ニューレグリン活性化ERBB4はSREBP-2コレステロール生合成経路を誘導し、低密度リポタンパク質の取り込みを増加させる

Sci. Signal. 03 Nov 2015:
Vol. 8, Issue 401, pp. ra111
DOI: 10.1126/scisignal.aac5124

Jonathan W. Haskins¹, Shannon Zhang¹, Robert E. Means¹, Joanne K. Kelleher², Gary W. Cline³, Alberto Canfrán-Duque⁴, Yajaira Suárez^1,4, and David F. Stern^1,*

¹ Department of Pathology and Yale Cancer Center, Yale University School of Medicine, New Haven, CT 06510, USA.
² Department of Chemical Engineering, Massachusetts Institute of Technology, Cambridge, MA 02139, USA.
³ Department of Internal Medicine, Yale University School of Medicine, New Haven, CT 06510, USA.
⁴ Department of Comparative Medicine, Yale University School of Medicine, New Haven, CT 06510, USA.
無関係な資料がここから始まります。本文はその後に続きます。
Definition stc_get {W} (stc : st_client) (key : bytes) (write_cb : bytes -> Z -> Z -> W -> option (Z * W)) (user_data : W) : N (option W) :=
  len ← stc_get_req stc key;
  match len : option Z with
  | None => mret None
  | Some content_len => body write_cb content_len user_data
  end.

(** The memory of a byte array; that of an empty one is NULL. *)
Definition array_data (all_data : option bytes) : option bytes := match all_data with Some [] => None | r => r end.

Definition stc_get_inline (stc : st_client) (key : bytes) : N (option bytes) :=
  r ← stc_get stc key all_data_cb []; mret (array_data r).

Definition stc_get_start (stc : st_client) (key : bytes) : N (option Z) := stc_get_req stc key.

(** [for (;;)] over TLS: what is there ([FIONREAD] or its error, [SSL_pending])
    is read until the buffer is full; the bytes, or an error as [size_t]. *)
Fixpoint get_recv_tls (fuel : nat) (data_len : nat) (got : bytes) : N (Z + bytes) :=
  if (length got =? data_len)%nat then mret (inr got) else
  match fuel with
  | O => n_ub
  | S fuel =>
      a ← n_tick fionread;
      match a : Z + nat with
      | inl e => mret (inl (u64 (- e)))
      | inr a =>
          avail ← (if (a =? 0)%nat then n_tick pending else mret a);
          if (avail =? 0)%nat then mret (inr got) else
          rc ← tls_read (Nat.min avail (data_len - length got));
          match rc : tls_err + bytes with
          | inr b => get_recv_tls fuel data_len (got ++ b)
          | inl e =>
              if negb (bool_decide (got = [])) then mret (inr got) else
              match e with
              | ZeroReturn => mret (inl (u64 (- EPIPE)))
              | WantRead | WantWrite => get_recv_tls fuel data_len got
              | TlsFailed => mret (inl (u64 (- EIO)))
              end
          end
      end
  end.

Definition stc_get_recv (stc : st_client) (data_len : nat) : N (Z + bytes) :=
  if stc_ssl stc then get_recv_tls (data_len + idle) data_len [] else
  a ← n_tick fionread;
  match a : Z + nat with
  | inl e => mret (inl (u64 (- e)))
  | inr O => mret (inr [])
  | inr avail =>
      rc ← sk_read (Nat.min avail data_len);
      mret (match rc : option bytes with Some b => inr b | None => inl (u64 (- EIO)) end)
  end.

Definition stc_get_part_req (stc : st_client) (key : bytes) (offset max_len : Z) : N (option Z) :=
  if negb (stc_key_valid key) then mret None else
  req ← buf_req stc CHO_GET_PART 0 max_len key (le_bytes 8 offset);
  get_resp req.

Definition stc_get_part {W} (stc : st_client) (key : bytes) (offset max_len : Z) (write_cb : bytes -> Z -> Z -> W -> option (Z * W)) (user_data : W)
    : N (option W) :=
  len ← stc_get_part_req stc key offset max_len;
  match len : option Z with
  | None => mret None
  | Some content_len => body write_cb content_len user_data
  end.

Definition stc_get_part_start (stc : st_client) (key : bytes) (offset max_len : Z) : N (option Z) := stc_get_part_req stc key offset max_len.
Definition stc_get_part_inline (stc : st_client) (key : bytes) (offset max_len : Z) : N (option bytes) :=
  r ← stc_get_part stc key offset max_len all_data_cb []; mret (array_data r).

(** ** Changing the store *)

Definition stc_table_open (stc : st_client) (key : bytes) (flags : Z) : N bool :=
  if negb (stc_key_valid key) then mret false else
  req ← buf_req stc CHO_TABLE_OPEN (Z.land flags (Z.lor CHF_TBL_CREAT CHF_TBL_EXCL)) 0 key [];
  r ← transact req;
  mret (succeeded r).

(** The data as the callback gives it, through [netbuf]. *)
Fixpoint put_body {S} (fuel : nat) (read_cb : Z -> Z -> S -> option (bytes * Z * S)) (content_len : Z) (st : S) : N bool :=
  if content_len =? 0 then mret true else
  match fuel with
  | O => n_ub
  | Datatypes.S fuel =>
      let xfer_len := Z.min content_len NETBUF_SZ in
      x ← n_lift (read_cb xfer_len 1 st);
      let '(b, rrc, st) := (x : bytes * Z * S) in
      if rrc <? 1 then mret false else
      if (NETBUF_SZ <? rrc) || (Z.of_nat (length b) <? rrc) then n_ub else
      ok ← net_write (take (Z.to_nat rrc) b);
      if negb ok then mret false else
      put_body fuel read_cb (u64 (content_len - rrc)) st
  end.
(* ===== verification/ChunkdcProps.v ===== *)
(** * ChunkdcProps: the client of the chunk server, and the two ends together *)

From S2P Require Import Prelude Hstor ObjCache Fs BeFs BeFsSpec BeFsProps BeFsList Chunkd ChunkLogic ChunkReq ChunkPut ChunkGet ChunkPart ChunkCp ChunkProps Chunkdc.
#[local] Open Scope Z_scope.

(** ** The fields of a request *)

Section req.
Context (op flags klen : Z) (nonce : bytes) (dlen : Z) (sig : bytes).
Hypotheses (Hop : 0 <= op < 256) (Hfl : 0 <= flags < 256) (Hk : 0 <= klen < 65536) (Hd : 0 <= dlen < 2 ^ 64)
  (Hn : length nonce = 4%nat) (Hs : length sig = 64%nat).

Let q : bytes := enc_req op flags klen nonce dlen sig.

Lemma enc_req_len : length q = req_sz.
Proof. unfold q, enc_req. rewrite !length_app, !length_le_bytes, Hn, Hs. done. Qed.

Lemma enc_req_op rest : req_op (q ++ rest) = op.
Proof. unfold req_op, q, enc_req, slice. cbn. unfold le_val. clear -Hop. lia. Qed.

Lemma enc_req_klen rest : req_key_len (q ++ rest) = klen.
Proof.
  unfold req_key_len, q, enc_req. rewrite <- !app_assoc. rewrite (app_assoc CHUNKD_MAGIC). rewrite (slice_app 10 2); [|done|apply length_le_bytes].
  by rewrite le_val_le_bytes_small.
Qed.

Lemma enc_req_dlen rest : req_data_len (q ++ rest) = dlen.
Proof.
  unfold req_data_len, q, enc_req. rewrite <- !app_assoc. rewrite (app_assoc CHUNKD_MAGIC), (app_assoc (_ ++ _)), (app_assoc (_ ++ _)).
  rewrite (slice_app 16 8); [|rewrite !length_app, length_le_bytes, Hn; done|apply length_le_bytes]. by rewrite le_val_le_bytes_small.
Qed.

Lemma enc_req_nonce rest : req_nonce (q ++ rest) = nonce.
Proof.
  unfold req_nonce, q, enc_req. rewrite <- !app_assoc. rewrite (app_assoc CHUNKD_MAGIC), (app_assoc (_ ++ _)).
  rewrite (slice_app 12 4); [done|rewrite !length_app, length_le_bytes; done|done].
Qed.

Lemma enc_req_magic rest : req_magic (q ++ rest) = CHUNKD_MAGIC.
Proof. by unfold req_magic, q, enc_req, slice. Qed.

Lemma enc_req_24 sig' : take 24 q = take 24 (enc_req op flags klen nonce dlen sig').
Proof.
  assert (forall s, take 24 (enc_req op flags klen nonce dlen s) = CHUNKD_MAGIC ++ [op; flags] ++ le_bytes 2 klen ++ nonce ++ le_bytes 8 dlen) as E; [|unfold q; by rewrite !E].
  intros s. unfold enc_req. rewrite !app_assoc. apply take_app_length'. rewrite !length_app, !length_le_bytes, Hn. done.
Qed.

Lemma enc_req_eq : q = take 24 q ++ sig.
Proof.
  rewrite <- (take_drop 24 q) at 1. f_equal. unfold q, enc_req. rewrite !app_assoc. rewrite drop_app_length'; [done|]. rewrite !length_app, !length_le_bytes, Hn. done.
Qed.

Lemma enc_req_sig rest : req_sig (q ++ rest) = sig.
Proof.
  unfold req_sig, q, enc_req. rewrite <- !app_assoc. rewrite (app_assoc CHUNKD_MAGIC), (app_assoc (_ ++ _)), (app_assoc (_ ++ _)), (app_assoc (_ ++ _)).
  rewrite (slice_app 24 64); [done|rewrite !length_app, !length_le_bytes, Hn; done|done].
Qed.

Lemma enc_req_total rest : req_len (q ++ rest) = (req_sz + Z.to_nat klen + (if (op =? CHO_GET_PART)%Z then 8 else 0))%nat.
Proof. unfold req_len. by rewrite enc_req_klen, enc_req_op. Qed.

End req.

(** ** The socket *)

Section run.
Context {SG : Sig} {LX : Libxml}.
Context (io : nat -> option nat) (rnd : nat -> bytes) (mem : nat -> bool) (idle : nat).

(** The socket works: every call transfers something, as long as there is
    something; the four bytes of [rand]; signatures are 28 characters. *)
Hypothesis io_ok : forall i, exists k, io i = Some (S k).
Hypothesis rnd_ok : forall i, length (rnd i) = 4%nat.
Hypothesis sig_ok : forall k t, length (base64 (HMAC_SHA1 k t)) = 28%nat /\ Forall (fun c => c <> 0) (base64 (HMAC_SHA1 k t)).

Implicit Types (s : sock) (stc : st_client).

Lemma n_bind {A B} (m : N A) (f : A -> N B) s a s' : m s = Some (a, s') -> (m ≫= f) s = f a s'.
Proof. intros E. unfold mbind, N_bind. by rewrite E. Qed.

Lemma n_assoc {A B D} (m : N A) (f : A -> N B) (g : B -> N D) s : ((m ≫= f) ≫= g) s = (m ≫= fun a => f a ≫= g) s.
Proof. unfold mbind, N_bind. by destruct (m s) as [[]|]. Qed.

Lemma n_ext {A B} (m : N A) (f g : A -> N B) s : (forall a s', f a s' = g a s') -> (m ≫= f) s = (m ≫= g) s.
Proof. intros E. unfold mbind, N_bind. destruct (m s) as [[]|]; [apply E|done]. Qed.

(** Enough has arrived, or not: what [net_read] gives, how much it takes. *)
Lemma read_loop_run fuel n s : (n <= fuel)%nat ->
  exists c, net_read_loop io fuel n s =
    Some (if (n <=? length (s_rx s))%nat then Some (take n (s_rx s)) else None, mkSock (drop n (s_rx s)) (s_tx s) c).
Proof.
  revert n s. induction fuel as [|fuel IH]; intros n s Hf.
  { destruct n; [|lia]. exists (s_calls s). cbn. rewrite take_0, drop_0. by destruct s. }
  destruct n as [|n]; [exists (s_calls s); cbn; rewrite take_0, drop_0; by destruct s|]. cbn [net_read_loop].
  destruct (io_ok (s_calls s)) as [k Ek]. destruct (s_rx s) as [|x rx] eqn:Er.
  { exists (S (s_calls s)). erewrite n_bind; [|unfold sk_read; rewrite Ek, Er; cbn zeta; rewrite take_nil, drop_nil; done]. done. }
  set (m := Nat.min (S n) (S (S k))). set (r := x :: rx) in *.
  assert (0 < m <= S n)%nat as Hm by lia.
  assert (take m r = x :: take (pred m) rx) as Et by (by destruct m; [lia|]).
  assert (length (take m r) = Nat.min m (length r)) as Hl by apply length_take.
  destruct (IH (S n - length (take m r))%nat (mkSock (drop m r) (s_tx s) (S (s_calls s)))) as [c Ec]; [unfold r in *; cbn [length] in Hl; lia|].
  exists c. erewrite n_bind; [|unfold sk_read; rewrite Ek, Er; fold r; done]. cbn beta zeta. fold m. rewrite Et. cbn beta iota. rewrite <- Et. rewrite (n_bind _ _ _ _ _ Ec). cbn [s_rx s_tx]. rewrite length_drop.
  unfold mret, N_ret. destruct (Nat.leb_spec (S n) (length r)) as [Hle|Hgt].
  - rewrite Hl, Nat.min_l by lia. rewrite (proj2 (Nat.leb_le _ _)) by lia. rewrite drop_drop. replace (m + (S n - m))%nat with (S n) by lia. do 3 f_equal.
    rewrite take_take_drop. f_equal. lia.
  - destruct (Nat.le_gt_cases m (length r)) as [H1|H1].
    + rewrite Hl, Nat.min_l by lia. rewrite (proj2 (Nat.leb_gt _ _)) by lia. rewrite drop_drop. replace (m + (S n - m))%nat with (S n) by lia. done.
    + rewrite Hl, Nat.min_r by lia. rewrite (proj2 (Nat.leb_gt _ _)) by lia. rewrite drop_drop, !drop_ge by lia. done.
Qed.

Lemma read_run n s : exists c, net_read io n s =
  Some (if (n <=? length (s_rx s))%nat then Some (take n (s_rx s)) else None, mkSock (drop n (s_rx s)) (s_tx s) c).
Proof. by apply read_loop_run. Qed.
* Corresponding author. E-mail: df.stern@yale.edu

要約 コレステロールはステロイドホルモンの産生および細胞膜の完全性に非常に重要な脂質であり、したがって、細胞の成長に必須である。上皮増殖因子受容体（EGFR）ファミリーメンバーであるERBB4は、他のEGFRファミリーメンバーとシグナル伝達複合体を形成するが、リガンド誘導性タンパク質分解切断を受け、核に入り転写を変化させる可溶性細胞内ドメイン（ICD）を放出する。われわれは、ERBB4がステロール制御領域結合タンパク質2（SREBP-2）を活性化し、低密度リポタンパク質（LDL）の取り込みおよびコレステロール生合成を増加させることを見出した。乳腺上皮細胞におけるERBB4 ICDの発現またはそのリガンドであるニューレグリン1（NRG1）によるERBB4活性化は、コレステロール生合成に関与する、HMGCRおよびHMGCS1、ならびにLDL受容体をコードし、脂質取り込みに関与するLDLRを含むSREBP標的遺伝子の発現を誘導した。NRG1の添加は、PI3K（ホスファチジルイノシトール3キナーゼ）阻害薬の追加または哺乳類ラパマイシン標的複合体1（mTORC1）およびmTORC2の二重阻害により遮断され、AKTまたはmTORC1の阻害により遮断されなかった経路を通して、切断型成熟SREBP-2の存在量を増加させた。SREBPサイト1プロテアーゼ活性またはすべてのEGFRファミリーメンバーの薬理学的阻害（lapatinibによる）により、NRG-1により誘導されるコレステロール生合成遺伝子の発現が障害されたが、EGFRのみの阻害（erlotinibによる）では、障害されなかった。合わせると、われわれの結果から、ERBB4活性化は、SREBP-2により制御されるコレステロール代謝を促進することが示唆される。EGFRおよびERBB4シグナル伝達とSREBP-2により制御されるコレステロール代謝の関連性は、ERBBにより制御される発達過程に重要である可能性が高く、ERBB由来がんにおける代謝の再構成に寄与するかもしれない。

Citation: J. W. Haskins, S. Zhang, R. E. Means, J. K. Kelleher, G.W. Cline, A. Canfrán-Duque, Y. Suárez, D. F. Stern, Neuregulin-activated ERBB4 induces the SREBP-2 cholesterol biosynthetic pathway and increases low-density lipoprotein uptake. Sci. Signal. 8, ra111 (2015).